• **DATA SHOWN**
⟨
Lemma spill_keeps_shape_witness :
  (exists ops', spill (HashOrder0 := elements_order) sample_frame {[Virtual "a"]} = Ok ops' /\
     closed (kinds ops') /\ Forall wf_op ops' /\
     all_virtual_registers ops' ⊆ all_virtual_registers sample_frame) \/
  spill (HashOrder0 := elements_order) sample_frame {[Virtual "a"]} = Err (Panic "Enormous stack usage for locals.").
Proof.
  apply (spill_keeps_shape (HashOrder0 := elements_order) sample_frame {[Virtual "a"]}).
  - change (kinds sample_frame) with [KExtend (Constant StackPointer) 16]. split.
    + intros l Hl. apply list_elem_of_singleton in Hl. discriminate Hl.
    + intros Hl. apply list_elem_of_singleton in Hl. discriminate Hl.
    + exists 16. split; [reflexivity|]. split; vm_compute; congruence.
    + cbn. lia.
  - repeat constructor.
  - vm_compute. reflexivity.
Defined.

Example spill_sample :
  spill (HashOrder0 := elements_order) sample_frame {[Virtual "a"]} = Ok
    [ mkOp (inl (CFEI (Constant StackPointer) (mkImm24 24))) " and 8 bytes for spills";
      mkOp (inl (MOVI (Virtual "a") (mkImm18 1))) "";
      mkOp (inl (SW (Constant LocalsBase) (Virtual "a") (mkImm12 2))) "[spill/refill]: spill";
      mkOp (inl (LW (Virtual "a") (Constant LocalsBase) (mkImm12 2))) "[spill/refill]: refill from spill";
      mkOp (inl (RET (Virtual "a"))) "" ].
Proof. vm_compute. reflexivity. Qed.

(** * Executing the loads and stores of spilled registers

    The instructions that [spill] inserts are run on the Fuel VM, the classes
    [FuelVm] and [FuelVmLaws]. *)

Section run.
Context {State : Type} `{FuelVmLaws State}.

(** Only the scratch register changed. *)
Record only_scratch (s s' : State) : Prop := {
  os_other x : x <> Constant Scratch -> volatile x = false -> reg_value s' x = reg_value s x;
  os_mem a : mem_word s' a = mem_word s a;
  os_accessible a : accessible s' a <-> accessible s a
}.

Lemma only_scratch_refl s : only_scratch s s.
Proof. by split. Qed.

Lemma only_scratch_step s0 s s' v :
  only_scratch s0 s -> writes s s' (Constant Scratch) v -> only_scratch s0 s'.
Proof.
  intros Ho Hw. split.
  - intros x Hx Hv. by rewrite (writes_other _ _ _ _ Hw), (os_other _ _ Ho).
  - intros a. by rewrite (writes_mem _ _ _ _ Hw), (os_mem _ _ Ho).
  - intros a. by rewrite (writes_accessible _ _ _ _ Hw), (os_accessible _ _ Ho).
Qed.

Lemma add_base_run s0 s n :
  let lb := reg_value s0 (Constant LocalsBase) in
  only_scratch s0 s -> has_gas s (S n) -> reg_value s (Constant Scratch) + lb < 2 ^ 64 ->
  exists s', vm_exec (ADD (Constant Scratch) (Constant Scratch) (Constant LocalsBase)) s = Some s' /\
    only_scratch s0 s' /\ reg_value s' (Constant Scratch) = reg_value s (Constant Scratch) + lb /\ has_gas s' n.
Proof.
  intros lb Ho Hgas Hmax. subst lb.
  destruct (exec_ADD s n (Constant Scratch) (Constant Scratch) (Constant LocalsBase) Hgas eq_refl)
    as (s' & He & Hw & Hg).
  { by rewrite (os_other _ _ Ho (Constant LocalsBase)). }
  exists s'. split; [done|]. split; [by eapply only_scratch_step|]. split; [|done].
  by rewrite (writes_reg _ _ _ _ Hw), (os_other _ _ Ho (Constant LocalsBase)).
Qed.

(** The base register and the immediate give the address of the slot, which is
    at [o] bytes from the base of the locals. *)
Lemma slot_address_run o n s :
  let lb := reg_value s (Constant LocalsBase) in
  0 <= o <= TWENTY_FOUR_BITS -> o mod 8 = 0 -> 0 <= lb -> lb + o < 2 ^ 64 ->
  exists before base imm, slot_address o = Ok (before, (base, imm)) /\
    (has_gas s (length before + n) ->
     exists s', run before s = Some s' /\ only_scratch s s' /\
       reg_value s' base + 8 * value12 imm = lb + o /\ has_gas s' n).
Proof.
  intros lb Ho Hmod Hlb Hmax. pose proof (Z.div_mod o 8 ltac:(lia)) as Hdiv. rewrite Hmod in Hdiv.
  destruct (slot_address_cases o Ho Hmod) as [[-> Hb]|[[-> Hb]|(up & lo & -> & Hsum & Hup & Hlo)]];
    eexists _, _, _; (split; [reflexivity|]); intros Hgas.
  - exists s. split_and!; [done|apply only_scratch_refl|cbn; fold lb; lia|done].
  - destruct (exec_MOVI s (S n) (Constant Scratch) (mkImm18 o) Hgas eq_refl) as (s1 & E1 & W1 & G1).
    pose proof (only_scratch_step s s s1 _ (only_scratch_refl s) W1) as O1.
    pose proof (writes_reg _ _ _ _ W1) as R1. cbn in R1.
    destruct (add_base_run s s1 n O1 G1) as (s2 & E2 & O2 & R2 & G2); [fold lb; lia|].
    exists s2. cbn [run spill_op opcode]. rewrite E1. cbn [mbind option_bind]. rewrite E2.
    split_and!; [done..|cbn; fold lb in R2; lia|done].
  - destruct (exec_MOVI s (S (S n)) (Constant Scratch) (mkImm18 up) Hgas eq_refl) as (s1 & E1 & W1 & G1).
    pose proof (only_scratch_step s s s1 _ (only_scratch_refl s) W1) as O1.
    destruct (exec_SLLI s1 (S n) (Constant Scratch) (Constant Scratch) (mkImm12 12) G1 eq_refl) as (s2 & E2 & W2 & G2).
    pose proof (only_scratch_step s s1 s2 _ O1 W2) as O2. pose proof (writes_reg _ _ _ _ W2) as R2.
    rewrite (writes_reg _ _ _ _ W1) in R2. cbn [value12 value18] in R2.
    rewrite Z.shiftl_mul_pow2, Z.mod_small in R2 by lia.
    destruct (add_base_run s s2 n O2 G2) as (s3 & E3 & O3 & R3 & G3); [fold lb; lia|].
    exists s3. cbn [run spill_op opcode]. rewrite E1. cbn [mbind option_bind]. rewrite E2. cbn [mbind option_bind].
    rewrite E3. split_and!; [done..|cbn [value12]; fold lb in R3; lia|done].
Qed.
End run.

(** ** Theorems *)

(** A refill loads the spilled register: the instructions that [spill]
    inserts before a use leave in the register the word of its slot, at [o]
    bytes from the base of the locals; memory and every other register keep
    their values, except for the scratch register and the ones that the VM
    updates itself. *)
Theorem refill_loads_slot {State} `{FuelVmLaws State} offsets r o (s : State) :
  let lb := reg_value s (Constant LocalsBase) in
  offsets !! r = Some o -> 0 <= o <= TWENTY_FOUR_BITS -> o mod 8 = 0 -> is_virtual r = true ->
  0 <= lb -> lb + o < 2 ^ 64 -> accessible s (lb + o) ->
  exists os, refill offsets r = Ok os /\
    (has_gas s (length os) ->
     exists s', run os s = Some s' /\ reg_value s' r = mem_word s (lb + o) /\
       (forall a, mem_word s' a = mem_word s a) /\
       (forall x, x <> r -> x <> Constant Scratch -> volatile x = false -> reg_value s' x = reg_value s x)).
Proof.
  intros lb Hr Ho Hmod Hv Hlb Hmax Hacc. unfold refill, offset_of. rewrite Hr. next_step.
  destruct (slot_address_run o 1 s Ho Hmod Hlb Hmax) as (before & base & imm & -> & Hrun). next_step.
  eexists. split; [done|]. rewrite length_app. intros Hgas.
  destruct (Hrun Hgas) as (s1 & E1 & O1 & A1 & G1). fold lb in A1.
  destruct (exec_LW s1 0 r base imm G1) as (s2 & E2 & W2 & _).
  { by destruct r. }
  { by rewrite A1, (os_accessible _ _ O1). }
  exists s2. rewrite run_app, E1. cbn [mbind option_bind run spill_op opcode]. rewrite E2. split_and!.
  - done.
  - by rewrite (writes_reg _ _ _ _ W2), A1, (os_mem _ _ O1).
  - intros a. by rewrite (writes_mem _ _ _ _ W2), (os_mem _ _ O1).
  - intros x Hx Hsc Hvol. by rewrite (writes_other _ _ _ _ W2), (os_other _ _ O1).
Qed.

(** A store saves the spilled register: the instructions that [spill] inserts
    after a definition write the register to its slot; the words that do not
    overlap it and all registers keep their values, except for the scratch
    register and the ones that the VM updates itself. *)
Theorem store_saves_slot {State} `{FuelVmLaws State} offsets r o (s : State) :
  let lb := reg_value s (Constant LocalsBase) in
  offsets !! r = Some o -> 0 <= o <= TWENTY_FOUR_BITS -> o mod 8 = 0 -> is_virtual r = true ->
  0 <= lb -> lb + o < 2 ^ 64 -> accessible s (lb + o) ->
  exists os, store offsets r = Ok os /\
    (has_gas s (length os) ->
     exists s', run os s = Some s' /\ mem_word s' (lb + o) = reg_value s r /\
       (forall a, a + 8 <= lb + o \/ lb + o + 8 <= a -> mem_word s' a = mem_word s a) /\
       (forall x, x <> Constant Scratch -> volatile x = false -> reg_value s' x = reg_value s x)).
Proof.
  intros lb Hr Ho Hmod Hv Hlb Hmax Hacc. unfold store, offset_of. rewrite Hr. next_step.
  destruct (slot_address_run o 1 s Ho Hmod Hlb Hmax) as (before & base & imm & -> & Hrun). next_step.
  eexists. split; [done|]. rewrite length_app. intros Hgas.
  destruct (Hrun Hgas) as (s1 & E1 & O1 & A1 & G1). fold lb in A1.
  destruct (exec_SW s1 0 base r imm G1) as (s2 & E2 & S2 & _).
  { by rewrite A1, (os_accessible _ _ O1). }
  rewrite A1 in S2. exists s2. rewrite run_app, E1. cbn [mbind option_bind run spill_op opcode]. rewrite E2. split_and!.
  - done.
  - rewrite (stores_word _ _ _ _ S2). apply (os_other _ _ O1); by destruct r.
  - intros a Ha. by rewrite (stores_other _ _ _ _ S2), (os_mem _ _ O1).
  - intros x Hsc Hvol. by rewrite (stores_reg _ _ _ _ S2), (os_other _ _ O1).
Qed.

(** A slot that needs the upper and the lower part of the offset *)
Definition sample_offsets : gmap VirtualRegister Z := {[ Virtual "a" := 1000008 ]}.
Definition sample_state : ToyVm.state :=
  ToyVm.mkState (fun r => if decide (r = Constant LocalsBase) then 100000 else 7) (fun a => a * 2) 10.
⟩
• **WHAT IS BEING ASKED**
Copy every line above in which the string "FuelVmLaws" shows up.

• **PROBLEM SOLUTION**
    [FuelVm] and [FuelVmLaws]. *)
Context {State : Type} `{FuelVmLaws State}.
Theorem refill_loads_slot {State} `{FuelVmLaws State} offsets r o (s : State) :
Theorem store_saves_slot {State} `{FuelVmLaws State} offsets r o (s : State) :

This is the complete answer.